◆ **Your instructions**:
From the entries that follow, report every line in which "sans" occurs.

Exercise material section start

(** Encoding is undone by decoding and parsing; drawing random bytes and making a directory
    change no file. *)
Class PkiLaws (W K : Type) {Fs : Files W} {P : Pki W K} := {
  decode_shorter s b rest : pem_Decode s = Some (b, rest) -> (String.length rest < String.length s)%nat;
  decode_encode t bytes rest : t = "CERTIFICATE" \/ t = "PRIVATE KEY" \/ (exists s b r, pem_Decode s = Some (b, r) /\ bl_Type b = t) ->
    pem_Decode (String.append (pem_Encode t bytes) rest) = Some (mkBlock t "" bytes, rest);
  decode_end : pem_Decode "" = None;
  pkcs8_parse k der : x509_MarshalPKCS8 k = Some der -> tls_ParsePrivate der = Some k /\ x509_ParsePKCS8 der = Some k;
  generate_ecdsa w k w' : ecdsa_GenerateKey w = (Some k, w') -> exists curve point, key_Public k = PubEcdsa curve point;
  (** times have whole seconds in a certificate *)
  create_parse t k w der w' : x509_Create t k w = (Some der, w') -> exists leaf, x509_Parse der = inr leaf /\
    ce_DNSNames leaf = te_DNSNames t /\ ce_IPAddresses leaf = te_IPAddresses t /\ ce_PublicKey leaf = key_Public k /\
    ce_NotBefore leaf = te_NotBefore t / Second * Second /\ ce_NotAfter leaf = te_NotAfter t / Second * Second;
  generate_files w p : fs_ReadFile (ecdsa_GenerateKey w).2 p = fs_ReadFile w p;
  serial_files w p : fs_ReadFile (rand_Serial w).2 p = fs_ReadFile w p;
  create_files t k w p : fs_ReadFile (x509_Create t k w).2 p = fs_ReadFile w p;
  mkdir_files d w p : fs_ReadFile (fs_MkdirAll d w).2 p = fs_ReadFile w p }.

(** ** package tlscert *)

Definition CertFile : string := "cert.pem".
Definition KeyFile : string := "key.pem".
Definition Validity : Z := 10 * 365 * 24 * Hour.
Definition DefaultOrg : string := "n5-fangov".
Record Options := mkOptions { op_Dir : string; op_Hosts : list string; op_Org : string }.
Definition Paths (dir : string) : string * string := (JoinPath [dir; CertFile], JoinPath [dir; KeyFile]).

(** ** Names *)
Record sans := mkSans { sa_dns : list string; sa_ips : list (list Z) }.
#[export] Instance eta_sans : Eta sans := fun s => mkSans (sa_dns s) (sa_ips s).
Definition IsUnspecified (ip : list Z) : bool := bool_decide (ip = v4_mapped ++ [0; 0; 0; 0]) || bool_decide (ip = replicate 16 0).
Definition san_host (h : string) : string :=
  let h := TrimSpace h in
  let h := match SplitHostPort h with inr (hp, _) => if String.eqb hp "" then h else hp | inl _ => h end in
  let h := TrimSuffix (TrimPrefix h "[") "]" in
  ToLower (TrimSuffix h ".").
Definition san_add (out : sans) (h : string) : sans :=
  let h := san_host h in
  if String.eqb h "" || String.eqb h "*" then out
  else match ParseIP h with
  | Some ip =>
      if IsUnspecified ip then out
      else if bool_decide (ip ∈ sa_ips out) then out
      else out <| sa_ips := sa_ips out ++ [ip] |>
  | None => if bool_decide (h ∈ sa_dns out) then out else out <| sa_dns := sa_dns out ++ [h] |>
  end.
Definition sanSet (hosts : list string) : sans := fold_left san_add (hosts ++ ["localhost"; "127.0.0.1"; "::1"]) (mkSans [] []).
Definition hostRanges (ips : list (list Z)) : list (list Z * Z) :=
  map (fun ip => if bool_decide (take 12 ip = v4_mapped) then (drop 12 ip, 32) else (ip, 128)) ips.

Exercise material section end

◆ **Answer for this exercise**:
Record sans := mkSans { sa_dns : list string; sa_ips : list (list Z) }.
#[export] Instance eta_sans : Eta sans := fun s => mkSans (sa_dns s) (sa_ips s).
Definition san_add (out : sans) (h : string) : sans :=
Definition sanSet (hosts : list string) : sans := fold_left san_add (hosts ++ ["localhost"; "127.0.0.1"; "::1"]) (mkSans [] []).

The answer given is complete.